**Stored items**

(** * Sound absorption of a rigid-backed porous layer

    Shallow embedding of [porous/funcs.py]: the module-level constants, the
    [Fluid] class, the Johnson-Champoux-Allard computation [rho_c_JCA], the
    impedance-to-absorption conversion [alpha_from_dkz] and the two entry
    points [DBM] and [JCA].

    Conventions of the embedding.
    - A Python [float] and a [float64] array entry is a real number; a Python
      [complex] and a [complex128] entry is a pair of reals.  Rounding,
      underflow, overflow, infinities and NaN are not represented.
    - The scalar arguments are Python floats, as [main.py] passes them; the
      division of one Python scalar by another raises [ZeroDivisionError] on
      a zero divisor ([py_div]).  The [OverflowError] that Python's scalar
      power raises when its result leaves the float range (lines 43, 46, 49
      and 82 to 93) is not represented: the embedding speaks for arguments
      whose powers stay in range.
    - numpy arithmetic never raises.  Where numpy would produce an infinity
      or a NaN (a division by zero on an array, as at [tan (k d) = 0] in
      line 12; a fractional power of a base that is zero or negative) the
      embedding has the value of the total function of the real-number
      library, which is not the value numpy has; the statements about values
      are made where no such point is met, or do not depend on the value.
    - A one-dimensional ndarray is a list.  An operation between a scalar and
      an array is a [map]; an operation between two arrays is [broadcast],
      which raises [ValueError] as numpy does on incompatible shapes.
    - [x ** 2], [x ** 2.0] and [x ** 3] are [x ^ 2] and [x ^ 3]; a float
      raised to a fractional power is [float_pow]; on a complex array
      [** 0.5] is the principal square root [Csqrt] and [** -1] is [Cinv].
    - The names bound at module level live in a store [Env]; a function that
      reads one of them runs in the monad [M], which threads the store. *)

From Stdlib Require Import Reals Lra Lia List ZArith Bool.
Import ListNotations.
Local Open Scope R_scope.

(** ** Exceptions *)

Inductive exn : Type :=
| ZeroDivisionError
| ValueError.

Inductive result (A : Type) : Type :=
| Ok (a : A)
| Raise (e : exn).

Arguments Ok {A} a.
Arguments Raise {A} e.

Definition rbind {A B} (r : result A) (k : A -> result B) : result B :=
  match r with
  | Ok a => k a
  | Raise e => Raise e
  end.

Declare Scope result_scope.
Delimit Scope result_scope with result.
Notation "x <- r ;; k" := (rbind r (fun x => k))
  (at level 61, r at next level, right associativity) : result_scope.
Notation "' pat <- r ;; k" := (rbind r (fun x => match x with pat => k end))
  (at level 61, pat pattern, r at next level, right associativity) : result_scope.

(** [x / y] on two Python floats. *)
Definition py_div (x y : R) : result R :=
  if Req_dec_T y 0 then Raise ZeroDivisionError else Ok (x / y).

(** [x ** y] on floats with a float exponent; the real power for a positive
    base, and faithful there only (for a negative base and a fractional
    exponent Python returns a complex number and numpy a NaN, for a base of
    zero numpy returns zero or an infinity, where [Rpower] is 1). *)
Definition float_pow (x y : R) : R := Rpower x y.

(** ** Complex numbers *)

Record complex : Type := mkC { Re : R; Im : R }.

Declare Scope complex_scope.
Delimit Scope complex_scope with C.
Bind Scope complex_scope with complex.

Definition RtoC (x : R) : complex := mkC x 0.
Definition Ci : complex := mkC 0 1.

Definition Cadd (a b : complex) : complex := mkC (Re a + Re b) (Im a + Im b).
Definition Copp (a : complex) : complex := mkC (- Re a) (- Im a).
Definition Csub (a b : complex) : complex := mkC (Re a - Re b) (Im a - Im b).
Definition Cmul (a b : complex) : complex :=
  mkC (Re a * Re b - Im a * Im b) (Re a * Im b + Im a * Re b).
Definition Cnorm2 (a : complex) : R := Re a * Re a + Im a * Im a.
Definition Cinv (a : complex) : complex :=
  mkC (Re a / Cnorm2 a) (- Im a / Cnorm2 a).
Definition Cdiv (a b : complex) : complex :=
  mkC ((Re a * Re b + Im a * Im b) / Cnorm2 b)
      ((Im a * Re b - Re a * Im b) / Cnorm2 b).

(** [np.abs] of a complex number. *)
Definition Cabs (a : complex) : R := sqrt (Cnorm2 a).

(** [np.sqrt] and [** 0.5] of a complex number: the principal square root. *)
Definition Csqrt (a : complex) : complex :=
  mkC (sqrt ((Cabs a + Re a) / 2))
      ((if Rle_dec 0 (Im a) then 1 else -1) * sqrt ((Cabs a - Re a) / 2)).

Definition Csin (a : complex) : complex :=
  mkC (sin (Re a) * cosh (Im a)) (cos (Re a) * sinh (Im a)).
Definition Ccos (a : complex) : complex :=
  mkC (cos (Re a) * cosh (Im a)) (- (sin (Re a) * sinh (Im a))).

(** [np.tan] of a complex number. *)
Definition Ctan (a : complex) : complex := Cdiv (Csin a) (Ccos a).

Infix "+" := Cadd : complex_scope.
Infix "-" := Csub : complex_scope.
Infix "*" := Cmul : complex_scope.
Infix "/" := Cdiv : complex_scope.
Notation "- a" := (Copp a) : complex_scope.

(** Literals of the source that are complex: [1j], [4j]. *)
Notation "'1j'" := Ci : complex_scope.
Notation "'4j'" := (mkC 0 4) : complex_scope.

(** ** One-dimensional arrays *)

Fixpoint zip_with {A B D} (op : A -> B -> D) (a : list A) (b : list B) : list D :=
  match a, b with
  | x :: a', y :: b' => op x y :: zip_with op a' b'
  | _, _ => []
  end.
(** A capacity below [-1] is outside the documented range: the loop
    empties the deque and then calls [pop_front] on the empty deque,
    which is undefined. *)
Theorem log_below_sentinel_undefined (max_size : Z) (q : list Entry)
    (e : Entry) (Hcap : max_size < -1)
    (Hsize : Z.of_nat (length q) < INT_MAX) :
  log max_size q e = None.
Proof.
  unfold log.
  assert (Hl : Z.of_nat (length (q ++ [e])) <= INT_MAX)
    by (rewrite length_app; simpl; lia).
  induction (q ++ [e]) as [| x l IH].
  - cbn [evict]. unfold evict_cond. cbn [length].
    change (to_int (Z.of_nat 0)) with 0.
    destruct (Z.eqb_spec max_size (-1)); [lia |].
    destruct (Z.gtb_spec 0 max_size); [reflexivity | lia].
  - cbn [evict]. unfold evict_cond.
    rewrite to_int_id by (unfold INT_MIN, INT_MAX in *; lia).
    destruct (Z.eqb_spec max_size (-1)); [lia |].
    destruct (Z.gtb_spec (Z.of_nat (length (x :: l))) max_size); [| lia].
    simpl. apply IH. simpl in Hl. lia.
Qed.

Lemma log_below_sentinel_undefined_witness : log (-2) [rec 1] (rec 2) = None.
Proof.
  apply log_below_sentinel_undefined; [lia | vm_compute; reflexivity].
Defined.

End MemFacts.

(** ** The synchronous sinks *)

Module SinkFacts.
Import Sinks.

Lemma severity_in_range_spec (low high : Z) (e : Entry) :
  severity_in_range low high e = true
  <-> severity e >= low /\ (high = -1 \/ severity e <= high).
Proof.
  unfold severity_in_range.
  rewrite andb_true_iff, orb_true_iff, Z.geb_le, Z.eqb_eq, Z.leb_le. lia.
Qed.

(** Every [log] invocation records itself first. *)
Lemma log_trace_head fuel a e st r :
  log fuel a e st = Some r -> exists t, r.2 = (a, e) :: t.
Proof.
  destruct fuel as [| n]; [discriminate |]. cbn [log].
  destruct (st !! a) as [[Ls | L f | q ms | file fmt ac] |]; try discriminate.
  - destruct (log_each (log n) Ls e st) as [r' |]; [| discriminate].
    intros [= <-]. simpl. eauto.
  - destruct (f e).
    + destruct (log n L e st) as [r' |]; [| discriminate].
      intros [= <-]. simpl. eauto.
    + intros [= <-]. simpl. eauto.
  - destruct (Mem.log ms q e); [| discriminate]. intros [= <-]. simpl. eauto.
  - intros [= <-]. simpl. eauto.
Qed.

Lemma severityFilter_fresh st L low high :
  st !! (severityFilter st L low high).2 = None.
Proof.
  simpl. apply not_elem_of_dom. apply is_fresh.
Qed.

(** C6: the sink made by [severityFilter(L, low, high)] forwards a
    record to [L] exactly when [severity >= low] and ([high = -1] or
    [severity <= high]); otherwise it returns at once, leaving the heap
    (hence the downstream sink) as it was.  With [low = 100] and
    [high = -1], severities 100 and 1000 are forwarded, severity 0 is
    dropped. *)
Theorem severity_filter_correct (st : gmap addr Logger) (L : addr)
    (low high : Z) (e : Entry) (fuel : nat) (HL : is_Some (st !! L)) :
  let st1 := (severityFilter st L low high).1 in
  let a := (severityFilter st L low high).2 in
  let pass := severity e >= low /\ (high = -1 \/ severity e <= high) in
  (pass -> log (S fuel) a e st1 = entered (a, e) <$> log fuel L e st1)
  /\ (~ pass -> log (S fuel) a e st1 = Some (st1, [(a, e)]))
  /\ (forall r, log (S fuel) a e st1 = Some r -> ((L, e) ∈ r.2 <-> pass))
  /\ (low = 100 -> high = -1 ->
      (severity e = 100 \/ severity e = 1000 -> pass)
      /\ (severity e = 0 -> ~ pass)).
Proof.
  intros st1 a pass.
  assert (Hne : a <> L).
  { intros Heq. destruct HL as [x Hx].
    pose proof (severityFilter_fresh st L low high) as Hf.
    fold a in Hf. rewrite Heq in Hf. congruence. }
  assert (Hlk : st1 !! a = Some (FilteringLogger L (severity_in_range low high)))
    by apply lookup_insert_eq.
  assert (Hpass : pass -> log (S fuel) a e st1 = entered (a, e) <$> log fuel L e st1).
  { intros Hp. cbn [log]. rewrite Hlk.
    apply severity_in_range_spec in Hp. rewrite Hp. reflexivity. }
  assert (Hdrop : ~ pass -> log (S fuel) a e st1 = Some (st1, [(a, e)])).
  { intros Hp. cbn [log]. rewrite Hlk.
    destruct (severity_in_range low high e) eqn:E; [| reflexivity].
    apply severity_in_range_spec in E. contradiction. }
  split; [exact Hpass |]. split; [exact Hdrop |]. split.
  - intros r Hr.
    destruct (severity_in_range low high e) eqn:E.
    + apply severity_in_range_spec in E.
      split; [intros _; exact E |]. intros _.
      rewrite (Hpass E) in Hr.
      destruct (log fuel L e st1) as [r' |] eqn:Hd; [| discriminate].
      apply log_trace_head in Hd as [t Ht].
      simpl in Hr. injection Hr as Hr. subst r. simpl. rewrite Ht.
      rewrite !elem_of_cons. auto.
    + assert (Hn : ~ pass).
      { intros Hp. apply severity_in_range_spec in Hp. congruence. }
      rewrite (Hdrop Hn) in Hr. simplify_eq. simpl.
      split; [| contradiction].
      intros Hin. apply list_elem_of_singleton in Hin.
      inversion Hin. congruence.
  - intros -> ->. subst pass. simpl. split; intros H; lia.
Qed.

Definition rec (n : Z) : Entry := mkEntry 0%float n "ctx" "msg".

(** A MemLogger at address 0 behind [severityFilter(_, 100)]: of the
    severities 100, 0, 1000 it receives 100 and 1000. *)
Definition filtered_mem : gmap addr Logger * addr :=
  severityFilter {[ 0%nat := MemLogger [] (-1) ]} 0%nat 100 (-1).

Example severity_filter_run :
  (r1 ← log 2 filtered_mem.2 (rec 100) filtered_mem.1;
   r2 ← log 2 filtered_mem.2 (rec 0) r1.1;
   r3 ← log 2 filtered_mem.2 (rec 1000) r2.1;
   Some (r3.1 !! 0%nat))
  = Some (Some (MemLogger [rec 100; rec 1000] (-1))).
Proof. vm_compute. reflexivity. Qed.

Lemma severity_filter_correct_witness :
  log 2 filtered_mem.2 (rec 0) filtered_mem.1
  = Some (filtered_mem.1, [(filtered_mem.2, rec 0)]).
Proof.
  assert (HL : is_Some (({[ 0%nat := MemLogger [] (-1) ]} : gmap addr Logger) !! 0%nat))
    by (rewrite lookup_singleton_eq; eauto).
  apply (severity_filter_correct _ 0%nat 100 (-1) (rec 0) 1 HL).
  simpl. lia.
Defined.

(** The loop of [MultiLogger::log] against the fan-out relation. *)
Lemma log_each_fanout dispatch e Ls st st' t :
  log_each dispatch Ls e st = Some (st', t) <-> fanout dispatch e Ls st st' t.
Proof.
  split.
  - revert st st' t. induction Ls as [| x Ls IH]; intros st st' t; simpl.
    + intros [= <- <-]. constructor.
    + destruct (dispatch x e st) as [[st1 t1] |] eqn:Hx; [| discriminate].
      destruct (log_each dispatch Ls e st1) as [[st2 t2] |] eqn:Hr;
        [| discriminate].
      intros [= <- <-]. econstructor; eauto.
  - induction 1 as [| x Ls st st1 t1 st2 t2 Hx _ IH]; simpl.
    + reflexivity.
    + rewrite Hx, IH. reflexivity.
Qed.

Definition is_mem (st : gmap addr Logger) (x : addr) : Prop :=
  exists q ms, st !! x = Some (MemLogger q ms) /\ (0 <= ms \/ ms = -1).

(** Fan-out over MemLoggers: every one of them is invoked once per
    occurrence, in the order of [Ls]; nothing else changes. *)
Lemma log_each_mem (n : nat) (e : Entry) (Ls : list addr) :
  forall st, (forall x, x ∈ Ls -> is_mem st x) ->
  exists st',
    log_each (log (S n)) Ls e st = Some (st', map (fun x => (x, e)) Ls)
    /\ (forall x q ms, st !! x = Some (MemLogger q ms) ->
          (0 <= ms \/ ms = -1) ->
          exists q', mem_log_times (count_occ Nat.eq_dec Ls x) ms q e = Some q'
                     /\ st' !! x = Some (MemLogger q' ms))
    /\ (forall y, y ∉ Ls -> st' !! y = st !! y).
Proof.
  induction Ls as [| x Ls IH]; intros st Hmem.
  - exists st. simpl. split; [reflexivity |]. split; [| reflexivity].
    intros x q ms Hx _. exists q. auto.
  - destruct (Hmem x) as (q & ms & Hx & Hms); [left |].
    destruct (MemFacts.log_is_Some ms q e Hms) as [q1 Hq1].
    set (st1 := <[x := MemLogger q1 ms]> st).
    assert (Hstep : log (S n) x e st = Some (st1, [(x, e)])).
    { cbn [log]. rewrite Hx, Hq1. reflexivity. }
    destruct (IH st1) as (st' & Hrun & Hcnt & Hother).
    { intros y Hy. destruct (decide (y = x)) as [-> | Hne].
      - exists q1, ms. split; [apply lookup_insert_eq | exact Hms].
      - destruct (Hmem y) as (qy & my & Hy' & Hmy); [right; exact Hy |].
        exists qy, my. split; [| exact Hmy].
        unfold st1. rewrite lookup_insert_ne by congruence. exact Hy'. }
    exists st'. split; [| split].
    + cbn [log_each map]. rewrite Hstep, Hrun. reflexivity.
    + intros z qz mz Hz Hmz. cbn [count_occ].
      destruct (Nat.eq_dec x z) as [Heq | Hne].
      * subst z. rewrite Hx in Hz. injection Hz as <- <-.
        cbn [mem_log_times]. rewrite Hq1.
        apply Hcnt; [apply lookup_insert_eq | exact Hms].
      * apply Hcnt; [| exact Hmz].
        unfold st1. rewrite lookup_insert_ne by congruence. exact Hz.
    + intros y Hy. apply not_elem_of_cons in Hy as [Hne Hy].
      rewrite (Hother y Hy). unfold st1.
      rewrite lookup_insert_ne by congruence. reflexivity.
Qed.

**PROBLEM DETAILS**
Using the records above, pull out each line where the word "arrays" occurs.

**YOUR RESPONSE**
      an array is a [map]; an operation between two arrays is [broadcast],
(** ** One-dimensional arrays *)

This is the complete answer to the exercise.